A supposer qu’on ait surmonté ces obstacles, reste encore une question : les achats des collectivités sont-ils réellement en mesure d’influencer de façon déterminante les conditions de production et de favoriser la diffusion des produits responsables ? La réponse est positive. Et cela ne date pas d’aujourd’hui : les conventions collectives se sont développées en France à partir du moment où l’Etat a imposé, sous le régime de Napoléon III, que les fournisseurs d’uniformes de l’armée se dotent de telles conventions. Actuellement, le total des achats publics (Etat, collectivités locales, écoles et hôpitaux publics…) représente 16 % du produit intérieur brut (PIB) de l’Union européenne à quinze. Une proportion qui varie de 12 % en Italie à plus de 21 % aux Pays-Bas (15 % en France). A en croire l’étude européenne Relief (1), l’impact environnemental d’un basculement des achats publics vers des produits éco-responsables serait significatif.
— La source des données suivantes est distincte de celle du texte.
Lemma modifies_raise {A} own e : modifies_only own (@raise A e).
Proof. intros h l v _ Hl. exact Hl. Qed.

Lemma modifies_bind {A B} own (m : M A) (k : A -> M B) :
  modifies_only own m -> (forall a, modifies_only own (k a)) ->
  modifies_only own (bind m k).
Proof.
  intros Hm Hk h l v Hown Hl. rewrite bind_run.
  specialize (Hm h l v Hown Hl).
  destruct (m h) as [[a|e] h1]; cbn in Hm |- *; [|exact Hm].
  now apply Hk.
Qed.

Lemma modifies_getitem {A} own key (entry : option A) : modifies_only own (getitem key entry).
Proof. destruct entry; [apply modifies_ret | apply modifies_raise]. Qed.

Lemma modifies_getattr {A} own key (entry : option A) : modifies_only own (getattr key entry).
Proof. destruct entry; [apply modifies_ret | apply modifies_raise]. Qed.

Lemma modifies_getindex {A} own (xs : list A) index : modifies_only own (getindex xs index).
Proof. unfold getindex. destruct (xs !! index); [apply modifies_ret | apply modifies_raise]. Qed.

Lemma modifies_lift {A} own (r : result A) : modifies_only own (lift r).
Proof. destruct r; [apply modifies_ret | apply modifies_raise]. Qed.

Lemma modifies_use_writer own writer : modifies_only own (use_writer writer).
Proof. destruct writer; [apply modifies_ret | apply modifies_raise]. Qed.

Lemma modifies_get_layer own layer : modifies_only own (get_layer layer).
Proof. intros h l v _ Hl. unfold get_layer. now destruct (h !! layer). Qed.

Lemma modifies_new_layer own lyr : modifies_only own (new_layer lyr).
Proof.
  intros h l v _ Hl. unfold new_layer. cbn.
  rewrite lookup_insert_ne; [done|].
  intros <-. apply elem_of_dom_2 in Hl. now apply is_fresh in Hl.
Qed.

Lemma modifies_styles_append layer stylename :
  modifies_only (eq layer) (styles_append layer stylename).
Proof.
  intros h l v Hown Hl. unfold styles_append.
  destruct (h !! layer); cbn; [|done]. now rewrite lookup_insert_ne.
Qed.

Lemma modifies_for_each {A B} own (xs : list A) (body : B -> A -> M B) acc :
  (forall acc x, modifies_only own (body acc x)) ->
  modifies_only own (for_each xs body acc).
Proof.
  intros Hbody. revert acc. induction xs as [|x xs IH]; intros acc; cbn [for_each].
  - apply modifies_ret.
  - apply modifies_bind; auto.
Qed.

(** The step that makes the builder safe: the object that [copy_layer]
    returns did not exist before, so code that writes only to it writes to
    no object of the store it started from. *)
Lemma modifies_copy_layer_bind {B} mapnik obj (k : positive -> M B) :
  (forall layer, modifies_only (eq layer) (k layer)) ->
  modifies_only nothing (bind (copy_layer mapnik obj) k).
Proof.
  intros Hk h l v _ Hl. rewrite bind_run. unfold copy_layer.
  rewrite bind_run. unfold get_layer.
  destruct (h !! obj) as [o|]; [|exact Hl].
  unfold new_layer.
  apply Hk.
  - intros <-. apply elem_of_dom_2 in Hl. now apply is_fresh in Hl.
  - rewrite lookup_insert_ne; [done|].
    intros <-. apply elem_of_dom_2 in Hl. now apply is_fresh in Hl.
Qed.
Lemma handleClick_titles e st :
  title <$> categories (handleClick e st).2 = title <$> categories st.
Proof.
  destruct (clue_at (categories st) (categoryIndex e) (clueIndex e))
    as [clue|] eqn:Hat.
  - rewrite (handleClick_resolved _ _ _ Hat).
    destruct (showing clue); simpl; by rewrite ?set_showing_titles.
  - by rewrite (handleClick_unresolved _ _ Hat).
Qed.

Lemma clicked_times_add n m clue :
  clicked_times n (clicked_times m clue) = clicked_times (n + m) clue.
Proof. unfold clicked_times. simpl. by rewrite Nat.iter_add. Qed.

Lemma clicks_clue_at es st i j :
  clue_at (categories (clicks es st)) i j
  = clicked_times (hits i j es) <$> clue_at (categories st) i j.
Proof.
  revert st. induction es as [|e es IH]; intros st; simpl.
  - unfold hits. simpl. destruct (clue_at _ i j) as [[]|]; done.
  - rewrite IH, handleClick_clue_at. unfold hits.
    destruct (decide ((categoryIndex e, clueIndex e) = (i, j))) as [He|He].
    + rewrite filter_cons_True by done. simpl.
      destruct (clue_at (categories st) i j) as [clue|]; simpl; [|done].
      rewrite clicked_times_add. do 2 f_equal. lia.
    + by rewrite filter_cons_False by done.
Qed.

Lemma clicks_titles es st :
  title <$> categories (clicks es st) = title <$> categories st.
Proof.
  revert st. induction es as [|e es IH]; intros st; simpl; [done|].
  by rewrite IH, handleClick_titles.
Qed.
(** X8, on the directory [/broken]: two files are counted, one document
    was made. *)
Lemma ingest_documents_files_processed_witness :
  IngestResponse.files_processed
    {| IngestResponse.message := "Documents ingested successfully";
       IngestResponse.files_processed := 2;
       IngestResponse.chunks_created := 0 |}
  = Z.of_nat (List.length (@kept_files Demo.env (@embedder Demo.env)
                             (of_str "/broken")))
  ∧ 1 ≤ Z.of_nat (List.length (@collected Demo.env (@embedder Demo.env)
                                 (of_str "/broken")))
      ≤ 2
  ∧ "Documents ingested successfully" = "Documents ingested successfully".
Proof.
  apply (@ingest_documents_files_processed Demo.env (Demo.ingest "/broken")
           Demo.w0
           {| IngestResponse.message := "Documents ingested successfully";
              IngestResponse.files_processed := 2;
              IngestResponse.chunks_created := 0 |}
           (@ingest_documents Demo.env (Demo.ingest "/broken") Demo.w0).2).
  reflexivity.
Defined.


Example query_is_not_stripped :
  trace (@query_documents Demo.env (Demo.ask "  hello ") Demo.w0).2
  = [EvQuery "  hello "].
Proof. by vm_compute. Qed.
Toutefois, les collectivités ne peuvent réellement faire pression sur les fournisseurs que si les acheteurs publics se regroupent. «  Une grande entreprise peut se passer du marché d’une collectivité. Mais elle ne peut pas ignorer la demande simultanée de dix collectivités  », explique Audrey Leclerc, chargée de mission au sein de la communauté urbaine de Dunkerque. C’est ce principe qui a conduit une quinzaine de collectivités du Nord-Pas-de-Calais, avec des communes de gauche comme Lille ou Dunkerque, mais aussi de droite comme Arras ou Valenciennes, à créer un réseau régional d’achats éthiques. Un extranet met à disposition des cahiers des charges, afin de partager les avancées de chacune des collectivités. Autre réseau en cours de constitution : Procura . Lancé par le Conseil international pour les initiatives environnementales locales (Iclei), il regroupe près de 200 collectivités européennes ; il veut favoriser la diffusion de clauses sociales et environnementales identiques par famille de produits.

Les choses bougent donc progressivement, tant en France qu’en Europe, du côté des achats publics. Mais l’accélération du processus dépend d’abord de la pression qu’élus et citoyens exerceront en ce sens.

Pour en savoir plus :

Guide de l’achat public éco-responsable (2005), par l’Ademe et le ministère de l’Ecologie et du Développement durable. Accessible sur
www.ademe.fr/htdocs/actualite/rub_dd2004/achats.asp
Guide de l’achat éthique pour les acheteurs publics (2004), publié par le groupe de travail de Cités unies France. Accessible sur
www.ethique-sur-etiquette.org/docs/guide_achat_ethique.pdf
www.ecoresponsabilite.environnement.gouv.fr : ce site fait le point sur la politique de l’Etat en matière d’achats verts.
(a) Achats éco-responsables : ils privilégient les produits dont l’impact environnemental est limité. On mesure cet impact tout au long du cycle de vie du produit en analysant la quantité de matière première utilisée, l’énergie requise pour le fonctionnement, la possibilité de recyclage en fin de vie, etc.
(b) Label FSC : écolabel(c) créé en 1993, qui garantit que les forêts certifiées font l’objet d’une gestion qui permet le renouvellement de la ressource. Ce label est cogéré par des industriels, des organisations non gouvernementales et des représentants des acteurs locaux.
(c) Ecolabel : label qui garantitqu’un produit porte moins atteinte à l’environnement que son équivalent conventionnel. Il existe un écolabel européen pour une vingtaine de familles de produits, des peintures aux ordinateurs portables.

(1) Les conclusions de cette étude sont accessibles, en anglais, sur
www.fu-berlin.de/ffu/akumwelt/bc2003/proceedings/502%20-%20516%20pierrard.pd

Alternatives économiques, n° 236 (05/2005),  Page 38, Auteur : Pascal Canfin.